What is being asked
Search the entries below for the word "intros" and copy every line where it appears.

Collected data entries

(** X25. The statistics count each action once: after any run, the suck
    attempts, the movements and the idles add up to the number of actions
    named by one of the six action names (any other name is not counted),
    and the successful sucks are the sucks with a positive reward, so never
    more than the attempts. *)
Theorem statistics_count_each_action (calls : list (string * bool * Z)) :
  suck_attempts (update_all calls) + movement_actions (update_all calls)
    + idle_actions (update_all calls)
  = Z.of_nat (length (filter (λ c, c.1.1 ∈ action_names) calls)) ∧
  successful_sucks (update_all calls)
  = Z.of_nat (length (filter (λ c, c.1.1 = "suck"%string ∧ 0 < c.2) calls)) ∧
  0 ≤ successful_sucks (update_all calls) ≤ suck_attempts (update_all calls).
Proof.
  induction calls as [|[[a ok] reward] calls IH] using rev_ind; [done|].
  rewrite update_all_snoc, !filter_app, !length_app, !Nat2Z.inj_add.
  destruct IH as (IH1 & IH2 & IH3).
  rewrite !filter_cons, !filter_nil. cbn [fst snd].
  unfold _update_efficiency_stats.
  destruct (decide (a = "suck"%string)) as [->|Hsuck].
  - rewrite (decide_True (P := "suck"%string ∈ action_names))
      by (apply (bool_decide_unpack _); vm_compute; exact I).
    cbn [suck_attempts successful_sucks movement_actions idle_actions].
    destruct (Z.ltb_spec 0 reward).
    + rewrite decide_True by done. simpl length. lia.
    + rewrite decide_False by (intros [_ ?]; lia). simpl length. lia.
  - rewrite (decide_False (P := a = "suck"%string ∧ 0 < reward))
      by (by intros [? _]).
    destruct (decide (a ∈ ["up"; "down"; "left"; "right"]%string)) as [Hm|Hm].
    + rewrite decide_True.
      * cbn [suck_attempts successful_sucks movement_actions idle_actions].
        simpl length. lia.
      * repeat (apply elem_of_cons in Hm as [->|Hm];
          [apply (bool_decide_unpack _); vm_compute; exact I|]).
        by apply elem_of_nil in Hm.
    + destruct (decide (a = "idle"%string)) as [->|Hi].
      * rewrite decide_True
          by (apply (bool_decide_unpack _); vm_compute; exact I).
        cbn [suck_attempts successful_sucks movement_actions idle_actions].
        simpl length. lia.
      * rewrite decide_False.
        -- simpl length. lia.
        -- intros Hin. apply Hm. unfold action_names in Hin. simpl in Hin.
           rewrite !elem_of_cons, elem_of_nil in Hin.
           rewrite !elem_of_cons. tauto.
Qed.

Answer below
    + rewrite decide_False by (intros [_ ?]; lia). simpl length. lia.
      by (by intros [? _]).
        -- intros Hin. apply Hm. unfold action_names in Hin. simpl in Hin.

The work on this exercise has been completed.